The concert program will include a tribute to the violinist Alma Rosé (1906 – 1944). Rosé, the neice of Gustav Mahler, was born into a musical family – her father, Arnold Rosé was a virtuoso violinist and led the Vienna Philharmonic Orchestra from 1881 – 1931, as well as the Rosé String Quartet. Alma Rosé embarked on a successful musical career, founding in 1932 the women’s orchestra Die Wiener Walzermädeln (The Waltzing Girls of Vienna), which toured Europe extensively during the pre-war period. Rosé was ultimately captured by the Nazis and brought to Auschwitz-Birkenau, where she directed a women’s orchestra, compelled to play for their captors in order to survive.

The tribute concert, Alma Rosé: Vienna to Auschwitz, will include works performed by The Waltzing Girls of Vienna before the war and works performed by the women’s orchestra in Auschwitz-Birkenau. This performance in Canada is all the more meaningful as Alma’s brother z”l, was a professor of music at Western Ontario University for thirty years. Today, the University’s Music library archive holds the Mahler-Rosé collection, preserving the family’s heritage with personal letters, documents, photographs and Alma’s concert programs, some of which have been given permission to be used for the concert.

Composer Uri Vidislavsky’s “The Last Waltz” will have a world premiere at the November 9th concert. “The Last Waltz” is an orchestral suite based on six waltzes written by Uri Vidislavsky over the past twenty years. Taking the musical form of the waltz as its starting point, the work confronts the memory of the Holocaust from the perspective of the third generation. In a press release, Vidislavsky expressed his feeling that today, 65 years after the end of the war, memory, forgetting and distortion recompose themselves to create a contemporary perspective on the Holocaust. He chose to compose a piece based on the proximity of terror and happiness, loneliness and unity, the depths of human despair and hope and the continuity of life. The suite is a memory of an era, a world, a way of life, a single distant moment – in the hope that such a dark time will never return.

The Raanana Symphonette will conduct several concerts during their stay in Canada, with the theme of “Alma Rosé: Vienna to Auschwitz.” Much of the research for this concert was based on the book by Richard Newman with Karen Kirtly, Alma Rosé: Vienna to Auschwitz. The Raanana Symphonette has a strong commitment to preserving Jewish musical heritage and the memory of those who perished in the Holocaust. In 2007 the Raanana Symphonette Orchestra together with the compower Leon Szydlowski won the prestigious Angel Prize for the creation and making of original Israeli music.

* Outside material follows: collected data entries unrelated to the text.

Lemma aggregate_zone_arnas :
  @_aggregate_zones demo_utils zone_arnas = [@agg_zone demo_utils 0 zone_arnas].
Proof.
  unfold _aggregate_zones.
  change (@aggregated demo_utils zone_arnas) with [@agg_zone demo_utils 0 zone_arnas].
  cbn [filter].
  replace (@zone_criteria (@agg_zone demo_utils 0 zone_arnas)) with true; [reflexivity|].
  symmetry. apply zone_criteria_true. unfold meets_zone_criteria.
  unfold agg_zone, zone_arnas, series_mean, arnas, blace, demo_commune. simpl.
  repeat split; try lia; lra.
Qed.

(** ** Scores lie between 0 and 100 (C4) *)

Section ScoreRange.
Context {C : Config} {U : Utils} {P : Pandas}.

Lemma scored_row_range self zones z :
  in_0_100 (Scored.score_housing (scored_row self zones z)) /\
  in_0_100 (Scored.score_income (scored_row self zones z)) /\
  in_0_100 (Scored.score_market_size (scored_row self zones z)) /\
  in_0_100 (Scored.score_total (scored_row self zones z)).
Proof.
  unfold in_0_100, scored_row, housing_of, income_of, market_of; simpl.
  set (a := normalize_score (Zone.pct_maisons z) _ _).
  set (b := normalize_score (Zone.pct_residences_principales z) _ _).
  set (c := normalize_score (Zone.revenu_median z) _ _).
  set (d := normalize_score (- Zone.taux_pauvrete z) _ _).
  set (e := normalize_score (log1p (Zone.nb_menages z)) _ _).
  pose proof (normalize_score_range (Zone.pct_maisons z)
                (series_min (map Zone.pct_maisons zones))
                (series_max (map Zone.pct_maisons zones))) as Ha.
  pose proof (normalize_score_range (Zone.pct_residences_principales z)
                (series_min (map Zone.pct_residences_principales zones))
                (series_max (map Zone.pct_residences_principales zones))) as Hb.
  pose proof (normalize_score_range (Zone.revenu_median z)
                (national_median_income self * 0.8)
                (national_median_income self * 1.5)) as Hc.
  pose proof (normalize_score_range (- Zone.taux_pauvrete z)
                (- series_max (map Zone.taux_pauvrete zones))
                (- series_min (map Zone.taux_pauvrete zones))) as Hd.
  pose proof (normalize_score_range (log1p (Zone.nb_menages z))
                (log1p MIN_HOUSEHOLDS)
                (log1p (series_max (map Zone.nb_menages zones)))) as He.
  fold a in Ha. fold b in Hb. fold c in Hc. fold d in Hd. fold e in He.
  repeat split; lra.
Qed.
Lemma performAll_terminal (ops : list TurnOperation) (bm : BattleManager) :
  terminal (battleState bm) = true -> performAll bm ops = Returns bm.
Proof.
  intros H. induction ops as [|op rest IH]; [reflexivity|].
  cbn [performAll]. rewrite (perform_terminal bm op H). exact IH.
Qed.

Lemma bossDamage_le_fifth (bm : BattleManager) (en : Enemy) (variance : Z) :
  bossDamage bm en variance <= Z.max 1 (maxHP (hero_stats (hero bm)) / 5).
Proof.
  unfold bossDamage, figureOutHowMuchDamageTheBossDoes.
  rewrite Qfloor_min, fifth_floor. lia.
Qed.

Lemma ready_intro (bm : BattleManager) :
  0 < experienceToNextLevel (hero_stats (hero bm)) ->
  enemy bm <> None -> battleReady bm.
Proof. intros H1 H2. split; [exact H1|right; exact H2]. Qed.

(** Splits on the outcome of one operation, leaving the next manager's
    readiness in the context. *)
Ltac one_turn bm op Hready :=
  let bm1 := fresh "bm1" in
  let Hrun := fresh "Hrun" in
  let Hready1 := fresh "Hready1" in
  destruct (perform_ready bm op Hready) as (bm1 & Hrun & Hready1 & _);
  destruct (perform_cases bm op Hready)
    as [[Hsame Hout]
       |[(playerAnswer & variance & en & Hop & Hstate & Henemy
          & [[Halive Hstep]|[Hdead [k Hstep]]])
        |(variance & generated & en & Hop & Hstate & Henemy
          & [[Halive Hstep]|[Hdead Hstep]])]];
  cbn zeta in *;
  [ rewrite Hsame in Hrun | rewrite Hstep in Hrun ..];
  injection Hrun as Hrun; subst bm1.

Lemma hero_outlasts (ops : list TurnOperation) :
  forall bm : BattleManager,
    battleReady bm ->
    battleState bm <> defeat ->
    (battleState bm = victory
     \/ Z.of_nat (enemyTurnCalls ops)
        * Z.max 1 (maxHP (hero_stats (hero bm)) / 5)
        < currentHP (hero_stats (hero bm))) ->
    exists bm', performAll bm ops = Returns bm' /\ battleState bm' <> defeat.
Proof.
  induction ops as [|op rest IH]; intros bm Hready Hnot Hhp.
  - exists bm. split; [reflexivity|exact Hnot].
  - destruct Hhp as [Hwon|Hhp].
    { exists bm. split; [|exact Hnot].
      apply performAll_terminal. rewrite Hwon. reflexivity. }
    assert (Hcalls : (enemyTurnCalls rest <= enemyTurnCalls (op :: rest))%nat).
    { destruct op; cbn [enemyTurnCalls]; lia. }
    pose proof (Z.le_max_l 1 (maxHP (hero_stats (hero bm)) / 5)) as Hcap.
    cbn [performAll].
    one_turn bm op Hready.
    + rewrite Hsame. apply IH; [exact Hready|exact Hnot|].
      right. nia.
    + rewrite Hstep. apply IH; [exact Hready1|cbn; discriminate|].
      right. cbn [hero]. nia.
    + rewrite Hstep. apply IH; [exact Hready1|cbn; discriminate|].
      left. reflexivity.
    + rewrite Hstep. apply IH; [exact Hready1|cbn; discriminate|].
      right. cbn [hero hero_stats set_currentHP maxHP currentHP].
      subst op. cbn [enemyTurnCalls] in Hhp.
      pose proof (bossDamage_le_fifth bm en variance). nia.
    + exfalso. subst op. cbn [enemyTurnCalls] in Hhp.
      pose proof (bossDamage_le_fifth bm en variance). nia.
Qed.
(** Every visited node meets the viewport and sits in the tree the
    traversal leaves behind. *)
Lemma traverse_visited_intersect viewport stop max_depth :
  forall fuel n n' vis m,
    QuadNode.traverse_rec fuel viewport stop max_depth n = Ok (n', vis) ->
    In m vis ->
    OrientedRect.intersects_aabb viewport (QuadNode.rect m) = true
    /\ subnode m n'.
Proof.
  induction fuel as [|fuel IH]; intros n n' vis m; [discriminate|].
  rewrite traverse_rec_S.
  destruct (OrientedRect.intersects_aabb viewport (QuadNode.rect n)) eqn:Hint;
    cbn [negb].
  2:{ intros H; injection H as <- <-. contradiction. }
  cbv zeta. destruct (match max_depth with Some _ => _ | None => _ end).
  { intros H; injection H as <- <-. intros [<- | []].
    split; [exact Hint | apply sub_here]. }
  set (self1 := match QuadNode.children n with
                | None => QuadNode.subdivide n | Some _ => n end).
  assert (Hrect : QuadNode.rect self1 = QuadNode.rect n).
  { subst self1. destruct (QuadNode.children n); [reflexivity|].
    apply subdivide_same. }
  intros H. apply bind_Ok in H. destruct H as ([ks vs] & Hrs & H).
  injection H as <- <-. cbn [fst snd].
  destruct (traverse_children_inv _ _ Hrs) as (rs & HF & -> & ->).
  intros [<- | Hm].
  - split; [cbn [QuadNode.rect QuadNode.set_children]; congruence | apply sub_here].
  - apply in_concat in Hm. destruct Hm as (v & Hv & Hm).
    apply in_map_iff in Hv. destruct Hv as ([c' v'] & <- & Hr).
    destruct (Forall2_In_r _ HF Hr) as (c & _ & Hc).
    destruct (IH _ _ _ m Hc Hm) as [Hi Hs]. split; [exact Hi|].
    eapply sub_child with (c := c'); [reflexivity | | exact Hs].
    apply (in_map fst) in Hr. exact Hr.
Qed.
(** [repr(x)] (and [str(x)]) of a float *)
Definition flt_repr (x : flt) : string :=
  match x with
  | FNaN => "nan"
  | FInf neg => if neg then "-inf" else "inf"
  | Fl neg m e =>
      (if neg then "-" else "")
      ++ (if (m =? 0)%Z then "0.0" else let '(ds, decpt) := dtoa m e in format_r ds decpt)
  end.

(** [str(float(q))] of an exact rational (an int or an IFDRational);
    [None]: OverflowError *)
Definition float_repr (q : Q) : option string := option_map flt_repr (float_of_Q q).

(** [int(q)]: truncation toward zero *)
Definition trunc (q : Q) : Z := Z.quot (Qnum q) (Zpos (Qden q)).

End Num.

Example float_repr_2 : Num.float_repr 2 = Some "2.0".
Proof. vm_compute. reflexivity. Qed.

Example float_repr_2_8 : Num.float_repr (28 # 10) = Some "2.8".
Proof. vm_compute. reflexivity. Qed.

Example float_repr_4_3 : Num.float_repr (4 # 3) = Some "1.3333333333333333".
Proof. vm_compute. reflexivity. Qed.

Example float_repr_1e16 : Num.float_repr (inject_Z (10 ^ 16)) = Some "1e+16".
Proof. vm_compute. reflexivity. Qed.


(* ================================================================= *)
(** ** Metadata extraction (extract_image_metadata) *)

Module Meta.

(** EXIF values as PIL hands them out: strings, ints, rationals
    ([IFDRational], exact), bytes, tuples, and the GPS sub-dictionary. *)
Inductive pyval :=
| PyStr (s : string)
| PyInt (z : Z)
| PyRat (q : Q)
| PyBytes (s : string)
| PyTuple (vs : list pyval)
| PyDict (kvs : list (Z * pyval)).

Holocaust Education Week is an annual event of the Shoah Committee of the Jewish Federation of Ottawa, intended to teach the legacy of the Holocaust and promote tolerance and compassion through a program of lectures, films, cultural programs and book readings.

The Raanana Symphonette’s tour to Canada is made possible through the support of the Ministry of Foreign Affairs, Yad VaShem, the Rich Foundation and the Raanana Symphonette Holocaust Memorial Foundation.